Bowel transplants are successful

Joel Sawyer

The two recipients of the first successful bowel transplants in Minnesota history were released Friday from University Hospital
Dr. Rainer Gruessner, the surgeon in both transplants, said Carl Knutson, 33, and David Tillery, 17, had recovered enough from their bowel transplant operations to be sent home.
Tillery, of Andover, Minn., became the recipient of the first-ever father-to-son bowel transplant June 21, when Gruessner transplanted a 6-foot section of small intestine from Tillery’s father into Tillery.
“This is the best gift anyone could ever give,” Tillery said of his father’s decision to donate part of his own intestines. “He basically gave me the gift of life.”
Tillery suffered severe intestinal injuries and a broken back in a car accident on his birthday nearly two years ago, and had been waiting for a bowel transplant since then.
“After the accident we didn’t feel he was going to live,” said John Tillery, David Tillery’s father. “Now we’re looking forward to fishing again.”
Knutson, of Jordan, Minn., became the first successful bowel transplant recipient in the state on May 14, when Gruessner transplanted the small intestines from a Florida cadaver into his body. Only about a dozen cadaver bowel transplants have been done worldwide, Gruessner said.
Knutson needed the transplant because nearly all of his small intestines had been removed during his 25-year struggle with Chron’s disease, a crippling inflammatory disease of the intestines.
Knutson said his biggest challenge now is “just getting used to eating food again.”
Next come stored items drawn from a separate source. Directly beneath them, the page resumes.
(** The loop of the copies, with an invariant on the bytes done and the
    memory: it ends, having moved the iterator by the size of the transfer. *)
Section transfer_lemmas.
Variables (copy : iovec → Z → Z → Z → mem → mem) (iovs : list iovec) (off0 N : Z).
Variable Inv : Z → mem → Prop.
Hypothesis Hstep : ∀ it v cnt n m,
  it_wf it → first_iov it = iovs → iovs !! curr_iov it = Some v → total_off it = off0 + cnt →
  0 ≤ cnt → 0 ≤ n ≤ iov_len v - curr_off it → cnt + n ≤ N → Inv cnt m →
  Inv (cnt + n) (copy v (curr_off it) cnt n m).

Lemma transfer_loop_spec fuel it cnt rem m :
  rem = N - cnt → it_wf it → first_iov it = iovs → total_off it = off0 + cnt → 0 ≤ cnt ≤ N →
  0 ≤ off0 → off0 + N ≤ total_size it →
  (length iovs < fuel + curr_iov it)%nat → Inv cnt m →
  ∃ it' m', transfer_loop copy fuel it cnt rem m = Ok (N, it', m') ∧
    it_wf it' ∧ first_iov it' = iovs ∧ total_off it' = off0 + N ∧ Inv N m'.
Proof.
  intros ->. revert it cnt m. induction fuel as [|fuel IH]; intros it cnt m Hwf Hi Ht Hc Ho HN Hf HI.
  { destruct Hwf as (_ & _ & v & Hv & _). apply lookup_lt_Some in Hv. rewrite Hi in Hv. lia. }
  pose proof (it_wf_bounds it Hwf) as (Hb & Hmax & _).
  destruct (it_wf_curr it Hwf) as (v & Hv & Hcur & Hco & Hlv & Hrem).
  cbn [transfer_loop]. rewrite Hrem, Hcur. mstep. rewrite KMIN_min.
  set (n := Z.min (iov_len v - curr_off it) (N - cnt)).
  destruct (kioviter_skip_ok it n Hwf) as (it1 & -> & Hwf1 & Hf1 & Hs1 & Ht1 & Hle & Hlt); [lia|].
  mstep. rewrite wrap_small by lia.
  assert (HI1 : Inv (cnt + n) (copy v (curr_off it) cnt n m))
    by (apply Hstep; [done|done|by rewrite <- Hi|lia..|done]).
  assert (Ht1' : total_off it1 = off0 + (cnt + n)) by lia. clear Ht1.
  replace (N - cnt - n) with (N - (cnt + n)) by lia.
  destruct (Z.eqb_spec (N - (cnt + n)) 0) as [Hz|Hz]; cbn [negb andb].
  { exists it1, (copy v (curr_off it) cnt n m). replace N with (cnt + n) by lia.
    split_and!; (done || congruence). }
  unfold KIOVITER_FINISHED. destruct (Z.eqb_spec (total_off it1) (total_size it1)); [lia|]. cbn [negb].
  specialize (Hlt v Hv ltac:(lia) ltac:(lia)).
  apply IH; [done|congruence|lia..|done].
Qed.
End transfer_lemmas.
Tillery and Knutson both lost a significant amount of weight and were weakened by months of intravenous feeding before their operations. Tillery weighed only 73 pounds before his operation, but has gained 16 pounds since. Both patients will have to follow low-fat diets, take drugs to keep their bodies from rejecting the organs and have regular checkups to monitor their progress.
Gruessner, an associate professor of surgery, said the prospects for both patients looks good but cautioned that the long-term prognosis for both men is unknown. “This is a fairly new procedure,” he said.
He added that most bowel transplant patients could expect at least one episode of organ rejection in the first year after surgery, but said most of these episodes can be successfully treated with anti-rejection drugs.
David Tillery is only the third intestinal transplant recipient to receive an organ from a living, related donor. He said his family was initially wary of the procedure because “no one had heard of it. It was unreal when people began talking about it.”
But the family and Gruessner decided the living related donor transplant was necessary because Tillery’s health was deteriorating and a suitable cadaver could not be found.